Much of the southern parts of Greenwood County outside of Greenwood city limits are areas where there is no internet available.
“That means the people that live there have no choice for an ISP, candidly, there’s nothing there,” Stritzinger said.
Stritzinger said a lot of the data he obtains on internet speeds come from the Ookla Speed Test, a service available by website and mobile app that tests the speed of an internet connection.
He said the state will also see some federal money — $122 million — help with broadband initiatives. Charter Spectrum has been awarded a grant to expand broadband in the state as well as Elon Musk’s SpaceX Starlink program, a satellite-based internet provider.

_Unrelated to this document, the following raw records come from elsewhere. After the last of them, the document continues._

(* ===== verification/Grpc.v ===== *)
(** * Grpc: what the gRPC code of the generated API is made of

    The [_grpc.pb.go] files under [src/api] declare, for each service, a client
    whose methods invoke a connection, the interface of a server, one handler
    per method and the description of the service.  The connection, the
    interceptors and the server that looks up a method are code of gRPC:
    [ClientConn] is a parameter, and [ServedBy] says how a connection that
    reaches a server behaves.  GrpcOracle and GrpcMultisig have the services. *)
From S2P Require Import Prelude Util Dec Wire WireLemmas Pulsar PulsarLemmas ApiTwin.
Local Open Scope Z_scope.

Section grpc.
Context {S : Type}.

(** [grpc.ClientConnInterface]: [Invoke(ctx, method, in, out)] fills [out]. *)
Class ClientConn :=
  cc_Invoke : ∀ {In Out : Type}, ProtoMethods In → ProtoMethods Out → string → option In → Out → M S Out.

(** [grpc.UnaryServerInterceptor], given the full name of the method, its
    handler and the request. *)
Definition UnaryServerInterceptor : Type :=
  ∀ In Out : Type, string → (option In → M S Out) → option In → M S Out.

(** A method of a client. *)
Definition client_method {In Out} `{ClientConn} `{ProtoMethods In, ProtoMethods Out}
    (FullMethodName : string) (in_ : option In) : M S Out :=
  cc_Invoke _ _ FullMethodName in_ api_new.

(** A handler: [dec] fills the new request. *)
Definition unary_handler {In Out} `{ProtoMethods In} (FullMethodName : string)
    (method : option In → M S Out) (dec : In → M S In)
    (interceptor : option UnaryServerInterceptor) : M S Out :=
  in_ ← dec api_new;
  match interceptor with
  | None => method (Some in_)
  | Some i => i In Out FullMethodName method (Some in_)
  end.

(** [status.Errorf(codes.Unimplemented, ...)]. *)
Definition unimplemented {In Out} (name : string) (in_ : option In) : M S Out :=
  lift (Err (Errorf ("method " +:+ name +:+ " not implemented"))).

(** [grpc.MethodDesc] and [grpc.ServiceDesc]. *)
Record MethodDesc (Server : Type) := mkMethodDesc {
  MethodName : string;
  Request : Type;
  Reply : Type;
  Request_methods : ProtoMethods Request;
  Reply_methods : ProtoMethods Reply;
  Handler : Server → (Request → M S Request) → option UnaryServerInterceptor → M S Reply;
}.
Record ServiceDesc (Server : Type) := mkServiceDesc {
  ServiceName : string;
  Methods : list (MethodDesc Server);
}.
End grpc.
Arguments ClientConn : clear implicits.
Arguments UnaryServerInterceptor : clear implicits.
Arguments MethodDesc : clear implicits.
Arguments ServiceDesc : clear implicits.
Arguments mkMethodDesc {S Server} _ {Request Reply Request_methods Reply_methods} _.
Arguments mkServiceDesc {S Server}.
Arguments MethodName {S Server}.
Arguments Methods {S Server}.
Arguments ServiceName {S Server}.

Definition full_method (service method : string) : string := "/" +:+ service +:+ "/" +:+ method.

Section served.
Context {S : Type} `{PulsarRuntime} `{!ClientConn S}.

(** A connection to a server: the request is marshalled, [transport] answers
    its bytes for the method of the service, the reply is unmarshalled. *)
Class ServedBy (service : string) (transport : string → bytes → M S bytes) := {
  cc_Invoke_served {In Out} `{ProtoMethods In, ProtoMethods Out} method (in_ : option In) s :
    cc_Invoke _ _ (full_method service method) in_ api_new s =
      (req ← lift (options_Marshal api_marshal in_);
       reply ← transport method req;
       lift (options_Unmarshal (A := Out) _ false reply api_new)) s
}.
End served.

(** ** A client of a node

    The client links the generated API, the node the code under [src/x]. *)
Section twins.
Context {S : Type} `{PulsarRuntimeLaws} `{!ClientConn S} `{!ServedBy service transport}.
Context {Q Q' A A' : Type} `{ApiTwin Q Q'} `{ApiTwin A A'}.

Lemma client_method_twin method (q : Q) (a : A) s s' :
  len (pb_encode q) < 2 ^ 63 → pb_ok a → len (pb_encode a) < 2 ^ 63 →
  transport method (pb_encode q) s = (Ok (pb_encode a), s') →
  client_method (full_method service method) (Some (to_api q)) s = (Ok (to_api a), s').
Proof.
  intros Hq Hok Ha Ht. unfold client_method. rewrite cc_Invoke_served.
  rewrite options_Marshal_bytes by (simpl; by rewrite to_api_encode). unfold lift, mbind, M_bind.
  simpl. rewrite to_api_encode, Ht. f_equal.
  apply options_Unmarshal_new. rewrite <- to_api_encode.
  apply api_unmarshal_encode; [by apply to_api_ok|by rewrite to_api_encode].
Qed.

Lemma client_method_error method (q : Q) e s s' :
  len (pb_encode q) < 2 ^ 63 → transport method (pb_encode q) s = (Err e, s') →
  client_method (Out := A') (full_method service method) (Some (to_api q)) s = (Err e, s').
Proof.
  intros Hq Ht. unfold client_method. rewrite cc_Invoke_served.
  rewrite options_Marshal_bytes by (simpl; by rewrite to_api_encode). unfold lift, mbind, M_bind.
  simpl. by rewrite to_api_encode, Ht.
Qed.
End twins.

Edwards said coordination is the biggest issue. The task force hopes to help with that.
“Our task force was formed in order to assess areas of Greenwood, McCormick, in portions of adjacent counties which needed broadband coverage,” Garrett said.
Garrett said Upper Savannah COG will help with writing grants the group may want to seek.
“I’m really heartened by what Vision Greenwood has done,” Stritzinger said.
Vision Greenwood, formerly GPA’s Foundation for a Greater Greenwood, has been coordinating broadband taskforce meetings even before the organization is ready to fully introduce itself.
“Vision Greenwood is all about community development, providing leadership to enhance the quality of life in Greenwood through long-term vision and strategic community development initiatives,” Kay Self, executive director of Vision Greenwood, said. “It’s a continuation of some of the efforts that we’ve started for the past 10 years. Bringing in new fresh ideas, taking on some of the gaps and shortfalls in our community.”
Collaboration is the key to success for Vision Greenwood and its broadband efforts.
“Let’s work together,” Self said. “We are going to need your help to collaborate and make this happen for our community.”